(Collected data entries)
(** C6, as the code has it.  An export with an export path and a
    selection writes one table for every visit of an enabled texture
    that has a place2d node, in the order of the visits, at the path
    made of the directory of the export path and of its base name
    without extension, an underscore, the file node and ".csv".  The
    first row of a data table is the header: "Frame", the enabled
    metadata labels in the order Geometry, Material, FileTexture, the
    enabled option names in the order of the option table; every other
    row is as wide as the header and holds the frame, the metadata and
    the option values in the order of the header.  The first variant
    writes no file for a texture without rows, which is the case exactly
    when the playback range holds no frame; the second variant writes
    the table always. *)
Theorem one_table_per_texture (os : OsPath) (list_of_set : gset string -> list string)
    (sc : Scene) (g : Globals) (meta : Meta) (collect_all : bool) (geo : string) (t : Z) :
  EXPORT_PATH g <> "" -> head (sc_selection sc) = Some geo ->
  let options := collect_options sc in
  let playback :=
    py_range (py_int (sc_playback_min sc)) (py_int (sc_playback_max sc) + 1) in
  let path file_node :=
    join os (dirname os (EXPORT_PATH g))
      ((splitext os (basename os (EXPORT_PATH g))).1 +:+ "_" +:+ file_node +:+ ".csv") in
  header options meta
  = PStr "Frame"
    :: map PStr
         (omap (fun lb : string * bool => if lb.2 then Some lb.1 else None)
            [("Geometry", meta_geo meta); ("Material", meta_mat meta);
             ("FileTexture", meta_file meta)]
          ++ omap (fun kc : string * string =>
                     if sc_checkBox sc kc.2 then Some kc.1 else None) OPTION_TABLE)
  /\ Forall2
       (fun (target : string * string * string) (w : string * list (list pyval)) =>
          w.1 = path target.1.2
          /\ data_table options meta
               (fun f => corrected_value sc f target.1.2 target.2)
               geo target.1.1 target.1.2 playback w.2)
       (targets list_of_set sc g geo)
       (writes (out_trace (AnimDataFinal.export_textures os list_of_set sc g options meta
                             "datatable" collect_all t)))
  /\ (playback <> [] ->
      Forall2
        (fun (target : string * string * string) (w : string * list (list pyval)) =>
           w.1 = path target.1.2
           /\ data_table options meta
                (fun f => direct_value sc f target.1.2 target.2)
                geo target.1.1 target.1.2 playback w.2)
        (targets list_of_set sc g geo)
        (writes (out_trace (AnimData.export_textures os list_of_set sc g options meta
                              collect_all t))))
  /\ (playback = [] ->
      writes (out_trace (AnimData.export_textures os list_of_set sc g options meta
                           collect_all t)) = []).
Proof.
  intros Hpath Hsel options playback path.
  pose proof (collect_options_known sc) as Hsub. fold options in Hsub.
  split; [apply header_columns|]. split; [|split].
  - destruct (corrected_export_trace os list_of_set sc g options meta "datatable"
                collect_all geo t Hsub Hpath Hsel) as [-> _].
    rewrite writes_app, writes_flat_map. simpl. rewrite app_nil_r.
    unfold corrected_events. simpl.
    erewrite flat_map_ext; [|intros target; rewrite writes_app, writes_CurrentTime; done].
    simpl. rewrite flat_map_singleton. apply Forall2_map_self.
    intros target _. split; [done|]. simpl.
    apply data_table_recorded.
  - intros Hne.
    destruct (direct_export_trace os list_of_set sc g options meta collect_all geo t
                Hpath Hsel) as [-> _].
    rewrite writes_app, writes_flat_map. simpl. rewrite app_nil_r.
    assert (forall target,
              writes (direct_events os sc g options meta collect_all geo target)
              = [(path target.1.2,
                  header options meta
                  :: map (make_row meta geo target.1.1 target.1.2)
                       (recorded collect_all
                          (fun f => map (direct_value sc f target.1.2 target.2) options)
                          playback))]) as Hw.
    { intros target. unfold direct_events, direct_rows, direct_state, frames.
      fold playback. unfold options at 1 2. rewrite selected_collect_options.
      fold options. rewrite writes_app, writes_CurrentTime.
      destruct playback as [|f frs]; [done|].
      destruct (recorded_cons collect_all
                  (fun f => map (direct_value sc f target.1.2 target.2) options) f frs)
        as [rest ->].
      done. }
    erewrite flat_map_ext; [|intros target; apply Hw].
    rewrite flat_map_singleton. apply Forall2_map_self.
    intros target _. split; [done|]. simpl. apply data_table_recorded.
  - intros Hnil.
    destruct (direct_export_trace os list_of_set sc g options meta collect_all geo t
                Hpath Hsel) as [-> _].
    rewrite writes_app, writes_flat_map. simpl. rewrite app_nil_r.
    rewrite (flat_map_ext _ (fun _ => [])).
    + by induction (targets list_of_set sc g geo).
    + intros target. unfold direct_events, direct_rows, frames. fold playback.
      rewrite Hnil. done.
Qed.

Required work => Every line holding the word "Geometry" should be copied out of the records above.

Response box =>
    metadata labels in the order Geometry, Material, FileTexture, the
            [("Geometry", meta_geo meta); ("Material", meta_mat meta);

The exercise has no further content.